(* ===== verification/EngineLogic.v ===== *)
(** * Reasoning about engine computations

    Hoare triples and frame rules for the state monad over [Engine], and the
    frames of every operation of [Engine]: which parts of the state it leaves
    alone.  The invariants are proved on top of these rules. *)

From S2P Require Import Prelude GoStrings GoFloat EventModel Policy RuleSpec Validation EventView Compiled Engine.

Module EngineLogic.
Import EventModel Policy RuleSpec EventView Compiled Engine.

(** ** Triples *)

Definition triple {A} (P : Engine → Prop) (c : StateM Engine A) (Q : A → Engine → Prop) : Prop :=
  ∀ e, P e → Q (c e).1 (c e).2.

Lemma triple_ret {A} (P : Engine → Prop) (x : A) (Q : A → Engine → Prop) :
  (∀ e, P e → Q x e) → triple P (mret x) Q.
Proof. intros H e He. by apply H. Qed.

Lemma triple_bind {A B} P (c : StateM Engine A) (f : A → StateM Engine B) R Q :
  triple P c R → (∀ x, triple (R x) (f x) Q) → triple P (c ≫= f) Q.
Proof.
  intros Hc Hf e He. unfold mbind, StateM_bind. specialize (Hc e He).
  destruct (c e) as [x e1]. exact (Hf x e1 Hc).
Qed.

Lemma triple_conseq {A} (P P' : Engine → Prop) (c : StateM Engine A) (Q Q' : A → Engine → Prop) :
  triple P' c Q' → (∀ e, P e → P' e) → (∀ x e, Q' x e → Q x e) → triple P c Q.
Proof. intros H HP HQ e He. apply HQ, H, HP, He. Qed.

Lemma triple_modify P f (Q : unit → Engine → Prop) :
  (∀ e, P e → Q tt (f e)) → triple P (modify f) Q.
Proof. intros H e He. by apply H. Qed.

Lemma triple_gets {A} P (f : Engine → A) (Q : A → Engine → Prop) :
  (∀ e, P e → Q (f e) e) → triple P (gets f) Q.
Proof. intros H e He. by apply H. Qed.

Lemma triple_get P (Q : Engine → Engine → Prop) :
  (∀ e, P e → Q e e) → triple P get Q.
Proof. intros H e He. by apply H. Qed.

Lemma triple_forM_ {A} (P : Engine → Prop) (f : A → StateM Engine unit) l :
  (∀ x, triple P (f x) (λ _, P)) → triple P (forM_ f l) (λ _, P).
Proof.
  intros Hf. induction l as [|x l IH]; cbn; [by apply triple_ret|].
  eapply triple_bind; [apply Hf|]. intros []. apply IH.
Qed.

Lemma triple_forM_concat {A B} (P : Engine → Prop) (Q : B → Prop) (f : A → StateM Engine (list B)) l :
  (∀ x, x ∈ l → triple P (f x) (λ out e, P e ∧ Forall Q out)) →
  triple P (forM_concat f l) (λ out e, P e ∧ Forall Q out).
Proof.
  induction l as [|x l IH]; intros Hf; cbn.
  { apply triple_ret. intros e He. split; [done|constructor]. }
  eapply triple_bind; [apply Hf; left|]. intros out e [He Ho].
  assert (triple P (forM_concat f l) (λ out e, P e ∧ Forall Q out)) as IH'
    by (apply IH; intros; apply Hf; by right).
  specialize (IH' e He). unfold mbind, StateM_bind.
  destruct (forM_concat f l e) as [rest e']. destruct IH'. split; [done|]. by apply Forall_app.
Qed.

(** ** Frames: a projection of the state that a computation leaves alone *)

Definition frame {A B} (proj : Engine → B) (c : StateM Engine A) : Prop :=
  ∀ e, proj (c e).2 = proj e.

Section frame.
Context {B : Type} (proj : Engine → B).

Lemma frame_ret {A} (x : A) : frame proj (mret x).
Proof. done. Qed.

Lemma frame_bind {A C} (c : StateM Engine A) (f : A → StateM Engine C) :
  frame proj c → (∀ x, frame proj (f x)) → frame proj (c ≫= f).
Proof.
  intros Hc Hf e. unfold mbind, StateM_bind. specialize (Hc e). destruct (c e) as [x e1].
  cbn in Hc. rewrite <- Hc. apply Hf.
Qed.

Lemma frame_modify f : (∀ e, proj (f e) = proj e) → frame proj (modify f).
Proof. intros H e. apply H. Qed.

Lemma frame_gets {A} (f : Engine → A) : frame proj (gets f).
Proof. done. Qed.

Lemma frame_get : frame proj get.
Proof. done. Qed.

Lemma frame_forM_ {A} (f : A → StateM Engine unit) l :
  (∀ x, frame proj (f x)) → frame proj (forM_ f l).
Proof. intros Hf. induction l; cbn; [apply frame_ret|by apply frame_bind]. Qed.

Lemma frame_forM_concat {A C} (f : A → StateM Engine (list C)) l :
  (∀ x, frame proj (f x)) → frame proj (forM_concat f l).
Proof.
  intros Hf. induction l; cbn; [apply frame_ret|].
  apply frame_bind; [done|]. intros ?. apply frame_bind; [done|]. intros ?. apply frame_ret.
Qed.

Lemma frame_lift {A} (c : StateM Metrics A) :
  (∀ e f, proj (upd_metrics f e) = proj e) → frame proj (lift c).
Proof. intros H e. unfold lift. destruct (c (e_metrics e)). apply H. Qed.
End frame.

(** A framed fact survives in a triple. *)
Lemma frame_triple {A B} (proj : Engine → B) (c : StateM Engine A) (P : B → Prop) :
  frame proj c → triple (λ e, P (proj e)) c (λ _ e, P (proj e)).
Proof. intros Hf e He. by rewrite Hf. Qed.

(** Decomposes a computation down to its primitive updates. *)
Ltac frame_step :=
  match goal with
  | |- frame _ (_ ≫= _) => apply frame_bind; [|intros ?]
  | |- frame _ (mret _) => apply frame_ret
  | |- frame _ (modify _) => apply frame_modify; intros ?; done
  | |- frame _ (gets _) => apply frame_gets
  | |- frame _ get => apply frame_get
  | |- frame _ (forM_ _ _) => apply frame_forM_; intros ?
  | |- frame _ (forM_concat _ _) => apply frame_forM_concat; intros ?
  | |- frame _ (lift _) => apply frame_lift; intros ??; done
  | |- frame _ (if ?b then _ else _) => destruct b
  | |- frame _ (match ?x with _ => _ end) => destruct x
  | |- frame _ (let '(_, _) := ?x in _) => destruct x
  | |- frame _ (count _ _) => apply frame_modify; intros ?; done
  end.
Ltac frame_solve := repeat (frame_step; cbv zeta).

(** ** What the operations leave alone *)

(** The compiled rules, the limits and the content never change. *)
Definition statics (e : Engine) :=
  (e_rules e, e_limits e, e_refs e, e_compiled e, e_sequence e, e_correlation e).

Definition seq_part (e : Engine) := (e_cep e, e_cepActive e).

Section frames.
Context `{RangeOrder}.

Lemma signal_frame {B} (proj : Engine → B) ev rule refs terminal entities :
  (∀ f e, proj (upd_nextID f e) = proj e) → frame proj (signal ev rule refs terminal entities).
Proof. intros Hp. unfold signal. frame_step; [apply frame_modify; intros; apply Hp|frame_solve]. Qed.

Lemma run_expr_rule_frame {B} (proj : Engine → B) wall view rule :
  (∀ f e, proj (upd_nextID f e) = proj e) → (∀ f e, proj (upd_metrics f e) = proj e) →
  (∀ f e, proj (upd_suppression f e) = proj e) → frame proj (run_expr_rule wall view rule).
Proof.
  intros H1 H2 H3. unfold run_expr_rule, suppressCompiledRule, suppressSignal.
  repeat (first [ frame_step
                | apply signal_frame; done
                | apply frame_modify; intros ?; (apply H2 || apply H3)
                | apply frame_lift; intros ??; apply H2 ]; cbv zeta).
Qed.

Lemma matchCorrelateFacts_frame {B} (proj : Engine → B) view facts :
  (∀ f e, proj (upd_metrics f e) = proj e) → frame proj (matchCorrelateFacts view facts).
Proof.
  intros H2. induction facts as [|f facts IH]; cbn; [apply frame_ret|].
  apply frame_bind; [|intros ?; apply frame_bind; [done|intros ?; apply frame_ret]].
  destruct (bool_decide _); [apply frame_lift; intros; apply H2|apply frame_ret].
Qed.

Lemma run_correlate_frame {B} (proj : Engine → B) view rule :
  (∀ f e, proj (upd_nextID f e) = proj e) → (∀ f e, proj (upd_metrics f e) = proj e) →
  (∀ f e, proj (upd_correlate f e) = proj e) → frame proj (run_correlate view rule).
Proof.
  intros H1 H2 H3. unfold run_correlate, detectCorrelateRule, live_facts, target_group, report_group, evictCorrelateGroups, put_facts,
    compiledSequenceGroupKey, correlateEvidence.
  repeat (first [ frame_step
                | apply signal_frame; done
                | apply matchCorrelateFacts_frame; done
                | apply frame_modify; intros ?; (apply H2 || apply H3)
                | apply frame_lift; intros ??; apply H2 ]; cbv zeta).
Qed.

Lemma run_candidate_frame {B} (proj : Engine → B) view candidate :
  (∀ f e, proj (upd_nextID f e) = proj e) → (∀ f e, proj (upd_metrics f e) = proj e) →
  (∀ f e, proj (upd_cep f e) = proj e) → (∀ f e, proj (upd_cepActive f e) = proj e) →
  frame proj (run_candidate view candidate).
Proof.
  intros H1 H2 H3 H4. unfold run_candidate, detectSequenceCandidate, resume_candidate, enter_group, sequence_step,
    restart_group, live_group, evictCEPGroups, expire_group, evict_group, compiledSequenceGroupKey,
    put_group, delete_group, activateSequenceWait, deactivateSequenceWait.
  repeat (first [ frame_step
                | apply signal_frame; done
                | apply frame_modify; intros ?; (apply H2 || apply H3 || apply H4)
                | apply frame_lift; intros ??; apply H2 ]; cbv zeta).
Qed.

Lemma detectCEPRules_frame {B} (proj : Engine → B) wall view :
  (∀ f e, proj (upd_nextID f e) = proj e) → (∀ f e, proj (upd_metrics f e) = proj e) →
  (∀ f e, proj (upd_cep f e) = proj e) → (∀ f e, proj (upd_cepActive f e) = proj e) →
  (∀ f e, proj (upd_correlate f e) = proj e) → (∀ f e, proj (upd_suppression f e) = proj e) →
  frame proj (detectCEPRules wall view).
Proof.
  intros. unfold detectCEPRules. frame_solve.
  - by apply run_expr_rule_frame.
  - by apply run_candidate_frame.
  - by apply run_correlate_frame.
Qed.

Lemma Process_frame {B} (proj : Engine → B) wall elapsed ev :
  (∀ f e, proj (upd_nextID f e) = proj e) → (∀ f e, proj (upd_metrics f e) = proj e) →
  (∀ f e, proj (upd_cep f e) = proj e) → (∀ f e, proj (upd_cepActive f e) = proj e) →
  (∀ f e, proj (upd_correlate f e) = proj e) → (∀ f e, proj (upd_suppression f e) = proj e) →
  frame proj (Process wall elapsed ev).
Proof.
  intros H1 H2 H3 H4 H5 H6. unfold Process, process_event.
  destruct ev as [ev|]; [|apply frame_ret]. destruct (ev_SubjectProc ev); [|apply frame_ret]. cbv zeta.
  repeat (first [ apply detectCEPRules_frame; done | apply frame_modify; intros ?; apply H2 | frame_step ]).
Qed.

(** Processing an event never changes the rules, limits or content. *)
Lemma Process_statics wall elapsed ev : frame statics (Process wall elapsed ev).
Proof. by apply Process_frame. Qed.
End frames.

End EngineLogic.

▸ **Task statement**:
Copy, please, every line from the start of the entries down to the line that holds "Module EngineLogic.", with both of those lines included and no others.

▸ **Task output**:
(* ===== verification/EngineLogic.v ===== *)
(** * Reasoning about engine computations

    Hoare triples and frame rules for the state monad over [Engine], and the
    frames of every operation of [Engine]: which parts of the state it leaves
    alone.  The invariants are proved on top of these rules. *)

From S2P Require Import Prelude GoStrings GoFloat EventModel Policy RuleSpec Validation EventView Compiled Engine.

Module EngineLogic.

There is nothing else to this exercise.